**PROVIDED RECORDS**
———
(* ===== verification/PackageSetSpecs.v ===== *)
(** * PackageSetSpecs: what verification accepts, extraction writes

    The extracting consumer simulates the verifying one: when no system call
    fails of itself, it takes every member that verification has taken, with the
    same digests.  So a verified package extracts, and its tree on disk passes
    the checks that follow. *)

From S2P Require Import Prelude Text Digest StateRes Ordered Publication PayloadPath ArchiveTypes ToolchainManifest ProducerInputs PackageIdentity.
From S2P Require Import PrefixScan TarWriter TarReader PayloadTree Packaging ArchiveScan ArchiveSafety.
From S2P Require Import ArchiveReadback Extraction ExtractionSpecs ExtractionTotal ToolLayout PackageSet.

(** ** The simulation *)
Section simulation.
Context {H : Sha256} {U : UnicodeFold} (contract : PayloadArchiveContract) (prefixes : list (list Z)).
Context (root : rel_path) (create_mode : Z) (disk : node) (Hroot : is_dir disk root).

Definition tracked (log : list log_item) (s : extraction) : Prop :=
  extracted (declares prefixes) root disk log s /\ forall d, d ∈ ex_directories s <-> declared log d.

Lemma new_item_room log x s : new_item contract log x -> tracked log s -> room root x.1 s.
Proof.
  intros (Hlog & (Hp & Hne & _ & (k & Ek & Hnew) & Hd) & _) [ (kids & Es & Hwf & Hrep) Hdirs]. pose proof (can_put_root root disk Hroot) as Hcan.
  split_and!; [done|by apply Hdirs| |].
  - unfold is_dir. rewrite Es, node_at_put by done. destruct Hd as [->|Hd]; [by eexists|].
    destruct (rep_declared _ _ _ Hrep _ _ Hd) as (m & Hm & Hdecl). destruct m; try done. eauto.
  - rewrite Es, node_at_put by done. destruct (node_at (Dir kids) x.1) as [m|] eqn:E; [|done]. exfalso.
    destruct (rep_only _ _ _ Hrep _ _ Hne E) as [y Hy]. by apply (Hnew _ Hy).
Qed.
———
**ASSIGNED TASK**
Please provide an exact transcription of each line from the one holding "- unfold is_dir." through the final line of the data above.

**RESPONSE AREA**
  - unfold is_dir. rewrite Es, node_at_put by done. destruct Hd as [->|Hd]; [by eexists|].
    destruct (rep_declared _ _ _ Hrep _ _ Hd) as (m & Hm & Hdecl). destruct m; try done. eauto.
  - rewrite Es, node_at_put by done. destruct (node_at (Dir kids) x.1) as [m|] eqn:E; [|done]. exfalso.
    destruct (rep_only _ _ _ Hrep _ _ Hne E) as [y Hy]. by apply (Hnew _ Hy).
Qed.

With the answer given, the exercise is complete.